The present study is a continuation to the aforementioned efforts. It
deals with mineralogy, geochemistry and environmental geochemistry of the
Egyptian phosphorites, phosphatic fertilizers, agricultural soils and mudbrick
samples, to evaluate their content of environment-toxic elements and discuss
the environmental impact of application of phosphorites and their fertilizers in
accumulation of toxic metals in agricultural soil. The results of the study
conclude in the following sentences.
1- Petrographically, the Upper Cretaceous phosphorite, at the main
productive localities (Red Sea, Nile Valley and Abu Tartur),
composed: phosphatic grains, non-phosphatic grains, and cements.
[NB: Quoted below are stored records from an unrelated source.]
(** Every wait ends clear after some number of sleeps, or is still
    waiting with the flag set after [fuel] of them. *)
Lemma wait_any (w : world) (fuel k0 : nat) (s : state) :
  exists j,
    (j <= fuel)%nat /\
    (waitForCompletion w fuel k0 s
     = (Next tt, mkState (set_Busy false (self s)) (trace s ++ waits j)) \/
     waitForCompletion w fuel k0 s
     = (Waiting, mkState (set_Busy true (self s)) (trace s ++ waits j))).
Proof.
  assert (Hdec : forall n, (forall i, (i <= n)%nat -> flag_from w k0 s i = true) \/
                           exists j, (j <= n)%nat /\ flag_from w k0 s j = false /\
                                     forall i, (i < j)%nat -> flag_from w k0 s i = true).
  { induction n as [|n [Hall|(j & Hj & Hc & Hs)]].
    - destruct (flag_from w k0 s 0) eqn:H0.
      + left. intros i Hi. assert (i = 0%nat) by lia. now subst.
      + right. exists 0%nat. repeat split; [lia|exact H0|intros i Hi; lia].
    - destruct (flag_from w k0 s (S n)) eqn:Hn.
      + left. intros i Hi. destruct (Nat.eq_dec i (S n)) as [->|]; [exact Hn|].
        apply Hall. lia.
      + right. exists (S n). repeat split; [lia|exact Hn|]. intros i Hi. apply Hall. lia.
    - right. exists j. repeat split; [lia|exact Hc|exact Hs]. }
  destruct (Hdec fuel) as [Hall|(j & Hj & Hc & Hs)].
  - exists fuel. split; [lia|]. right. now apply wait_stuck.
  - exists j. split; [exact Hj|]. left. now apply wait_exact.
Qed.

(** [waitForCompletion] returns at the first check that finds the flag
    clear, having logged a warning and slept 3s once for every earlier
    check, and it changes nothing else. *)
Theorem waitForCompletion_first_clear
    (w : world) (fuel : nat) (s : state) (k : nat) :
  (k <= fuel)%nat ->
  flag_at w s k = false ->
  (forall j, (j < k)%nat -> flag_at w s j = true) ->
  waitForCompletion w fuel 0 s
  = (Next tt, mkState (set_Busy false (self s)) (trace s ++ waits k)).
Proof. intros Hk Hclear Hset. now apply wait_exact. Qed.

(** While every check finds the flag set, [clone] and [update] do nothing
    but warn and sleep: no ssh key is loaded, no git or filesystem call is
    made, and the flag is left set. *)
Theorem held_flag_blocks_work (w : world) (fuel : nat) (s : state) :
  (forall j, (j <= fuel)%nat -> flag_at w s j = true) ->
  clone w fuel s
  = (Waiting, mkState (set_Busy true (self s)) (trace s ++ waits fuel)) /\
  update w fuel s
  = (Waiting, mkState (set_Busy true (self s)) (trace s ++ waits fuel)).
Proof.
  intros Hset. pose proof (wait_stuck w fuel 0 s Hset) as Hrun.
  unfold clone, update, with_defer.
  now rewrite !bind_get_self, !(bind_waiting _ _ _ _ Hrun).
Qed.

Lemma waitForCompletion_first_clear_witness :
  waitForCompletion Scenarios.released_in_third_sleep 5 0 Samples.site_in_use
  = (Next tt, mkState (set_Busy false (self Samples.site_in_use))
                      (trace Samples.site_in_use ++ waits 3)).
Proof.
  apply (waitForCompletion_first_clear
           Scenarios.released_in_third_sleep 5 Samples.site_in_use 3).
  - lia.
  - reflexivity.
  - intros [|[|[|j]]] Hj; [reflexivity|reflexivity|reflexivity|lia].
Defined.

Lemma held_flag_blocks_work_witness :
  clone Scenarios.held_forever 2 Samples.site_in_use
  = (Waiting, mkState (set_Busy true (self Samples.site_in_use))
                      (trace Samples.site_in_use ++ waits 2)) /\
  update Scenarios.held_forever 2 Samples.site_in_use
  = (Waiting, mkState (set_Busy true (self Samples.site_in_use))
                      (trace Samples.site_in_use ++ waits 2)).
Proof.
  apply (held_flag_blocks_work Scenarios.held_forever 2 Samples.site_in_use).
  intros [|j] Hj; reflexivity.
Defined.

(** *** The fetch loop, whatever the remote answers *)

Lemma fetch_loop_any (w : world) (r : repo) (n : nat) :
  forall i s,
    exists evs,
      (fetch_loop w r n i s = (Next tt, mkState (self s) (trace s ++ evs)) \/
       fetch_loop w r n i s = (Returned, mkState (self s) (trace s ++ evs))) /\
      forallb fetch_phase evs = true /\
      (count is_fetch evs <= n)%nat.
Proof.
  induction n as [|n IH]; intros i s; cbn [fetch_loop].
  - exists []. rewrite app_nil_r, state_eta. repeat split; [now left|apply Nat.le_0_l].
  - unfold do_fetch. cbn [bind log emit ret self trace].
    destruct (fetch w i).
    + eexists. cbn [ret]. rewrite <- !app_assoc. split; [left; reflexivity|].
      split; [reflexivity|]. cbn [app]. rewrite !count_cons, count_nil. cbn [is_fetch]. lia.
    + eexists. cbn [bind log emit return_ self trace]. rewrite <- !app_assoc.
      split; [right; reflexivity|]. split; [reflexivity|].
      cbn [app]. rewrite !count_cons, count_nil. cbn [is_fetch]. lia.
    + cbn [bind log emit self trace].
      destruct (IH (i + 1) (mkState (self s)
                  ((((trace s ++ [Log Info "Fetch attempt: "]) ++ [GitFetch (Remote r)])
                      ++ [Log Error "Failed to fetch updates: %v"])
                     ++ [TimeSleep (wrap64 (RetryDelay w * Second))])))
        as (evs & Hrun & Hphase & Hcount).
      exists ([Log Info "Fetch attempt: "; GitFetch (Remote r);
               Log Error "Failed to fetch updates: %v";
               TimeSleep (wrap64 (RetryDelay w * Second))] ++ evs).
      split; [|split].
      * destruct Hrun as [Hrun|Hrun]; [left|right]; rewrite Hrun; cbn [self trace];
          rewrite <- !app_assoc; reflexivity.
      * cbn [app forallb fetch_phase idle is_fetch orb andb]. exact Hphase.
      * cbn [app]. rewrite !count_cons. cbn [is_fetch]. lia.
Qed.

Lemma count_phase (p : event -> bool) (evs : list event) :
  (forall e, fetch_phase e = true -> p e = false) ->
  forallb fetch_phase evs = true -> count p evs = 0%nat.
Proof.
  intros Hp. induction evs as [|e evs IH]; cbn [forallb]; [reflexivity|].
  intros H. apply andb_prop in H. destruct H as [He Hevs].
  rewrite count_cons, (Hp e He), (IH Hevs). reflexivity.
Qed.

Lemma In_phase (evs : list event) (e : event) :
  forallb fetch_phase evs = true -> In e evs -> fetch_phase e = true.
Proof. intros H Hin. rewrite forallb_forall in H. now apply H. Qed.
There are two basic types of phosphatic grains observed in the
studied samples; skeletal and diagenetic grains. The non-phosphatic
grains contain quartz, organic matter, ferruginous material and
calcareous biogenic debris such as foraminifera and pelecypod shell
fragments. The intergranular pore-spaces of the Duwi Formation
phosphorites are mostly cemented by silica and carbonate materials.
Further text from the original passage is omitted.